§ Exercise goal: Below are records; reproduce exactly the lines from the one that has "end = Some ([Byte.x62], InsecureCreds)" through the one that has "Proof. split; [vm_compute;", ends included, and nothing more.
[Task inputs Boundary: Start]
(** A relayer whose loop gives up leaves the server as it was: no error, and no
    end while another loop runs. *)
Lemma relayer_stops_silently (s : Server) g i loops err t : g_phases g SvcRelayer = Relaying loops -> loops !! i = Some true -> true ∈ <[i := false]> loops ->
  t = mkTurn false true (Some err) 0 false 0 false -> DefaultClassifier (Some err) = Permanent ->
  group_step w s (LoopOver i [t]) g = Some (mkGroup (fun x => if decide (x = SvcRelayer) then Relaying (<[i := false]> loops) else g_phases g x) (g_done g) (g_err g)).
Proof.
  intros Hg Hi Hin -> Hc. cbn -[DefaultClassifier]. rewrite Hg, bool_decide_true by done. rewrite Hc. cbn [andb fst snd]. rewrite orb_true_r. cbn [andb].
  assert (relay_group (<[i := false]> loops) = Relaying (<[i := false]> loops)) as ->.
  { unfold relay_group. assert (existsb (fun b => b) (<[i := false]> loops) = true) as ->; [|done]. apply existsb_exists. exists true. split; [by apply list_elem_of_In|done]. }
  unfold set_phase. cbn. rewrite orb_false_r. by destruct (g_err g).
Qed.
End services.

(** ** Examples *)

Section example.
Definition demo_relay (namespaces : list bytes) (insecure : bool) : RelayConfig := mkRelay namespaces (str "cert") (str "key") (str "ca") (str "host:1") [] 5 insecure.
Definition demo_config : ServerConfig :=
  mkServerConfig (mkGrpcConfig [] 4000 [] [] [] true) (mkStorage (str "dir") [[Byte.x61]; [Byte.x62]] [] (str "8MB") [] [] (mkCleanup false [] 0 0 []) false) false
    {[ [Byte.x01] := demo_relay [[Byte.x61]] true; [Byte.x02] := demo_relay [[Byte.x62]] false ]} None (mkWriteNotify false []) ∅ [(str "Warn", 0)] (str " DEBUG")
    [] 4001 (mkLimiter [] 0) (mkFuzzConfig 0 0 0 [] false).
Definition demo_world (relays : list RelayConfig) : World nat nat :=
  mkWorld (fun _ => None) (fun b => b) (fun _ _ => None) (fun ns c => Some (Z.to_nat (es_ArenaSize c / 2 ^ 20))) (fun _ => true) (fun _ => true) [] relays relays [[Byte.x61]; [Byte.x62]].
Definition demo_relays : list RelayConfig := [demo_relay [[Byte.x61]] true; demo_relay [[Byte.x62]] false].

(** The hash leaves out whether certificates are used: a relay that asks for them
    gets the connection without, when that was dialed first. *)
Lemma shared_connection_is_insecure :
  match SetupRelayer (demo_world demo_relays) (new_server demo_config modeRelayer false) with
  | Ok s => (fun i => (ri_namespace i, conn_creds (ri_conn i))) <$> sv_relayers s !! 1%nat
  | Err _ => None
  end = Some ([Byte.x62], InsecureCreds) /\ rc_AllowInsecure (demo_relay [[Byte.x62]] false) = false.
Proof. split; [vm_compute; reflexivity|reflexivity]. Qed.

Lemma demo_setup : match setup (demo_world demo_relays) [] demo_config modeRelayer false with Ret (Ok s) => true | _ => false end = true.
Proof. vm_compute. reflexivity. Qed.

Lemma relayers_follow_their_configuration_witness : exists s,
  SetupRelayer (demo_world demo_relays) (new_server demo_config modeRelayer false) = Ok s /\ ri_namespace <$> sv_relayers s = [[Byte.x61]; [Byte.x62]].
Proof.
  pose proof shared_connection_is_insecure as [Hdemo _].
  destruct (SetupRelayer (demo_world demo_relays) (new_server demo_config modeRelayer false)) as [s|] eqn:Hs; [|discriminate Hdemo]. exists s. split; [reflexivity|].
  apply (relayers_follow_their_configuration (demo_world demo_relays) (new_server demo_config modeRelayer false) s); [reflexivity|reflexivity|reflexivity| |intros r d _ _ Heq; exact Heq|exact Hs].
  repeat constructor; apply (bool_decide_unpack _); by vm_compute.
Defined.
[Task inputs Boundary: End]
§ Output of the exercise:
  end = Some ([Byte.x62], InsecureCreds) /\ rc_AllowInsecure (demo_relay [[Byte.x62]] false) = false.
Proof. split; [vm_compute; reflexivity|reflexivity]. Qed.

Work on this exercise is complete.